El presidente de la FIFA, Joseph Blatter, defendió su gestión en un escándalo de sobornos en el que su ex jefe Joao Havelange recibió millones de dólares a cambio de contratos de mercadotecnia vinculados con los mundiales.

La FIFA publicó el miércoles el informe de un fiscal suizo que confirma la participación de Havelange en el escándalo de ISL. Blatter fue el secretario general de la FIFA por 17 años durante la presidencia del brasileño.

Cuando le preguntaron si Havelange recibió sobornos de la hoy desaparecida agencia de mercadotecnia ISL, Blatter indicó que los pagos de "comisiones" eran legales en Suiza en la década de los 1990.

"No pude haber sabido de un delito que ni siquiera era un (delito)", señaló Blatter en una sesión de preguntas y respuestas moderada por la FIFA y publicada en su página de internet. "En esa época, esos pagos incluso podían ser descontados de los impuestos como gastos de negocios. Hoy, eso sería castigado por la ley".

"No se puede juzgar el pasado con el criterio de ahora".

Blatter admitió que él es el alto dirigente de la FIFA identificado en el expediente como "P1", quien "también debió saber" que un pago de ISL a Havelange por un millón de francos suizos fue transferido por error a una cuenta de la FIFA.

Las preguntas a Blatter no aclararon su papel en los intentos de la FIFA para asegurar que no se realizara una pesquisa criminal sobre un posible enriquecimiento ilícito por parte de Havelange y el miembro del comité ejecutivo y líder del fútbol brasileño, Ricardo Teixeira.

El informe reveló que, en 2010, la FIFA pagó 2,5 millones de francos suizos (entonces 2,77 millones de dólares) como compensación para transar el caso de ISL, pero bajo la condición de que se cerraran los expedientes contra los dos dirigentes brasileños.
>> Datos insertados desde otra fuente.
(* ===== verification/EventWitness.v ===== *)
(** * A concrete event log and its relay

    Three events of one session; a client that comes with the number of the
    first one, while a producer appends two more. *)

From Stdlib Require Import ZArith Lia.
From stdpp Require Import relations.
From S2P Require Import Prelude GoJson SessionModels Timed EventLog EventLogProps EventRelay EventRelayProps.
From S2P Require SessionRuns.

Module EventRun.
#[export] Existing Instances SessionRuns.SessionSample.codec SessionRuns.SessionSample.ticking.

Definition event (id source : string) : SessionEvent :=
  zeroSessionEvent <| ev_SessionID := " s" |> <| ev_EventID := id |> <| ev_EventType := "a2ui.action" |>
    <| ev_ProducerKind := ProducerDomainProjector |> <| ev_SourceKey := source |>.

Definition append (v : timed MemoryStore) (e : string * string) : timed MemoryStore :=
  (run_log_command (LAppend (event e.1 e.2)) v).2.
Definition appended (l : list (string * string)) (v : timed MemoryStore) : timed MemoryStore := foldl append v l.

Lemma texts_decode raw : json_Valid raw = true → ∃ v, json_Unmarshal_any raw = Some v.
Proof. intros _. by exists (AStr raw). Qed.

Definition log0 : timed MemoryStore := mkTimed NewMemoryStore 0.
Definition log3 : timed MemoryStore := appended [("e1", "k1"); ("e2", "k2"); ("e3", "k3")] log0.

Lemma log_steps c (v : timed MemoryStore) : log_step v (run_log_command c v).2.
Proof. apply (step_log_command _ c (run_log_command c v).1). by destruct (run_log_command c v). Qed.

Lemma foldl_steps {A S} (R : S → S → Prop) (f : S → A → S) l v : (∀ v a, R v (f v a)) → rtc R v (foldl f v l).
Proof. intros Hf. revert v. induction l as [|a l IH]; intros v; [done|]. cbn. by eapply rtc_l. Qed.

Lemma appended_future l v : log_future v (appended l v).
Proof. apply foldl_steps. intros v' e. apply log_steps. Qed.

Lemma log3_reachable : log_reachable log3.
Proof. exists log0. split; [done|apply appended_future]. Qed.

(** The second event is appended, and two more after it. *)
Definition log1 : timed MemoryStore := appended [("e1", "k1")] log0.
Definition log2 : timed MemoryStore := (AppendSessionEventOnce (event "e2" "k2") log1).2.
Definition log4 : timed MemoryStore := appended [("e3", "k3"); ("e4", "k4")] log2.

Lemma log1_reachable : log_reachable log1.
Proof. exists log0. split; [done|apply appended_future]. Qed.

(** A bound on the length of all sessions, by evaluation. *)
Lemma few (s : MemoryStore) :
  bool_decide (map_Forall (fun _ l => (length l <= 10)%nat) (bySession s)) = true → small s.
Proof.
  intros Hf%bool_decide_eq_true sid. unfold rows_of. destruct (bySession s !! sid) as [l|] eqn:E; cbn; [|done].
  specialize (Hf _ _ E). cbn in Hf. unfold int64_max. lia.
Qed.

(** The client keeps what it takes and hangs up after four events. *)
Definition sent (x : list SessionEvent) : list SessionEvent := x.
#[export] Instance client : Consumer (list SessionEvent) := fun e x =>
  if (length x <? 4)%nat then (None, x ++ [e]) else (Some (Errorf "closed"), x).
Lemma client_records : RecordingConsumer sent.
Proof. intros e x. unfold consume, client, sent. case_match; cbn; [done|by rewrite app_nil_r]. Qed.

(** Somebody appends two more events before every read. *)
#[export] Instance appending : Producers (list SessionEvent) := fun w =>
  let v := appended [("e4", "k4"); ("e5", "k5")] (mkTimed (el_log w) (el_reads w)) in
  (tt, mkEWorld (t_store v) (t_reads v) (el_ext w)).
Lemma others_append : LawfulProducers.
Proof.
  intros w. split; [|done]. unfold producers, appending, log_of. cbn [snd el_log el_reads].
  destruct (appended _ _) as [s n] eqn:E. cbn [t_store t_reads]. rewrite <-E. apply appended_future.
Qed.

Definition world_of (v : timed MemoryStore) : eworld (list SessionEvent) := mkEWorld (t_store v) (t_reads v) [].
Lemma log_of_world v : log_of (world_of v) = v.
Proof. by destruct v. Qed.
Definition world : eworld (list SessionEvent) := world_of log3.
Lemma reachable_world : log_reachable (log_of world).
Proof. unfold world. rewrite log_of_world. exact log3_reachable. Qed.
Definition config : TailRelayConfig := mkTailRelayConfig true (Some (fun _ => None)) 0 2.
Definition relay : TailRelayConfig := config <| tc_PollInterval := second |>.
Lemma relay_made : NewTailRelay config = Ok relay.
Proof. reflexivity. Qed.

Definition after : eworld (list SessionEvent) := (Relay relay 5 [WakeTick; WakeNotified] "s " 1 world).2.
Example four_more : ev_EventID <$> el_ext after = ["e2"; "e3"; "e4"; "e5"].
Proof. vm_compute. reflexivity. Qed.

(** A world that is left alone. *)
Module Quiet.
Definition patient : Consumer (list SessionEvent) := fun e x => (None, x ++ [e]).
Definition nobody : Producers (list SessionEvent) := ret tt.
Lemma patient_records : @RecordingConsumer _ patient sent.
Proof. intros e x. done. Qed.
End Quiet.
End EventRun.

#[local] Existing Instances SessionRuns.SessionSample.codec SessionRuns.SessionSample.ticking
  EventRun.client EventRun.appending.

Lemma log_is_numbered_and_paged_witness :
  ev_Seq <$> rows_of (t_store EventRun.log3) "s" = [1; 2; 3] ∧
  Tail "s" (mkTailOptions 1 1) EventRun.log3 = (Ok (take 1 (drop 1 (rows_of (t_store EventRun.log3) "s"))), EventRun.log3).
Proof.
  destruct (log_is_numbered_and_paged EventRun.log3 "s" EventRun.log3_reachable) as (E & _ & _ & _ & Ht).
  { apply EventRun.few. vm_compute. reflexivity. }
  split; [rewrite E; vm_compute; reflexivity|]. apply (Ht "s" (mkTailOptions 1 1)); [vm_compute; reflexivity|done].
Defined.

Lemma event_is_appended_once_witness :
  ∃ e, AppendSessionEventOnce (EventRun.event "e2 " "k2") EventRun.log4 = (Ok (mkAppendResult e false), EventRun.log4) ∧
  ∃ err, AppendSessionEventOnce (EventRun.event "e9" "k2") EventRun.log4 = (Err err, EventRun.log4).
Proof.
  destruct (answered (AppendSessionEventOnce (EventRun.event "e2" "k2") EventRun.log1)
    (fun r => bool_decide (ev_EventID (al_Event r) = "e2")
              && bool_decide (sourceIdentity (al_Event r) = "s" +:+ nul +:+ "domain_projector" +:+ nul +:+ "k2" +:+ nul +:+ "0")))
    as (r & E & [Hid%bool_decide_eq_true Hsrc%bool_decide_eq_true]%andb_prop); [vm_compute; reflexivity|].
  destruct (normalizeEvent (EventRun.event "e2" "k2")) as [n|e] eqn:En; [|vm_compute in En; discriminate En].
  destruct (normalizeEvent (EventRun.event "e9" "k2")) as [n'|e] eqn:En'; [|vm_compute in En'; discriminate En'].
  destruct (event_is_appended_once EventRun.texts_decode EventRun.log1 EventRun.log2 EventRun.log4
    (EventRun.event "e2" "k2") n r EventRun.log1_reachable En E (EventRun.appended_future _ _)) as (_ & _ & Hsame & Hother).
  exists (al_Event r). split.
  - apply (Hsame (EventRun.event "e2 " "k2")). etrans; [|exact En]. vm_compute. reflexivity.
  - assert (Hn : bool_decide (ev_EventID n' = "e9")
      && bool_decide (sourceIdentity n' = "s" +:+ nul +:+ "domain_projector" +:+ nul +:+ "k2" +:+ nul +:+ "0") = true)
      by (vm_compute in En'; injection En' as <-; vm_compute; reflexivity).
    apply andb_prop in Hn as [Hid'%bool_decide_eq_true Hsrc'%bool_decide_eq_true].
    destruct (Hother (EventRun.event "e9" "k2") n' En') as (err & Herr & _).
    + destruct (sameIdentity (al_Event r) n') eqn:Es; [|done]. apply sameIdentity_source in Es as [_ Es]. congruence.
    + right. congruence.
    + by exists err.
Defined.

Lemma relay_sends_in_order_witness :
  ∃ k, EventRun.sent (el_ext EventRun.after) = EventRun.sent (el_ext EventRun.world)
    ++ take k (drop (Z.to_nat 1) (rows_of (el_log EventRun.after) (TrimSpace "s "))).
Proof.
  assert (E : Relay EventRun.relay 5 [WakeTick; WakeNotified] "s " 1 EventRun.world
    = ((Relay EventRun.relay 5 [WakeTick; WakeNotified] "s " 1 EventRun.world).1, EventRun.after)).
  { unfold EventRun.after. by destruct (Relay _ _ _ _ _ _). }
  pose proof EventRun.others_append as Hb. pose proof EventRun.client_records as Hc.
  assert (Hs : small (el_log EventRun.after)) by (apply EventRun.few; vm_compute; reflexivity).
  destruct (relay_sends_in_order EventRun.sent EventRun.relay EventRun.config EventRun.relay_made 5
    [WakeTick; WakeNotified] "s " 1 EventRun.world _ _ EventRun.reachable_world Hs E) as (_ & k & _ & Hk & _).
  exists k. exact Hk.
Defined.

Lemma relay_catches_up_witness :
  ∃ c w', @Relay _ EventRun.Quiet.nobody EventRun.Quiet.patient EventRun.relay 2 [] "s" 1 EventRun.world
      = (Running c, w') ∧ ev_EventID <$> el_ext w' = ["e2"; "e3"].
Proof.
  destruct (@relay_catches_up _ _ _ EventRun.Quiet.nobody EventRun.Quiet.patient EventRun.sent
    EventRun.Quiet.patient_records EventRun.relay EventRun.config EventRun.relay_made
    2 "s" 1 EventRun.world) as (c & w' & E & _ & Hs & _).
  - done.
  - done.
  - by intros subscribe [= <-].
  - vm_compute. discriminate.
  - exact EventRun.reachable_world.
  - apply EventRun.few. vm_compute. reflexivity.
  - vm_compute. reflexivity.
  - exists c, w'. split; [exact E|]. unfold EventRun.sent in Hs. rewrite Hs. vm_compute. reflexivity.
Defined.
Teixeira, ex yerno de Havelange, recibió al menos 12,74 millones de francos suizos (ahora 13 millones de dólares) de parte de ISL entre 1992-97.

Los pagos depositados en cuentas vinculadas con Havelange y Teixeira totalizaron casi 22 millones de francos suizos entre 1992-2000, escribió el fiscal Thomas Hildbrand.

Teixeira renunció en marzo a la presidencia de la Confederación Brasileña de Fútbol y al comité organizador del Mundial de 2014. También cedió su puesto en el comité ejecutivo de la FIFA luego de ocuparlo durante 18 años, alegando motivos personales y de salud.

Havelange, quien renunció a su afiliación al Comité Olímpico Internacional el año pasado para evitar una suspensión por su vínculo con el caso ISL, sigue siendo presidente honorario de la FIFA.

Blatter, quien se convirtió en presidente de la FIFA en 1998, agregó que sólo la asamblea general puede retirarle la presidencia honoraria a Havelange, de 96 años.

"No tiene el poder para que obligarlo rendir cuentas", señaló.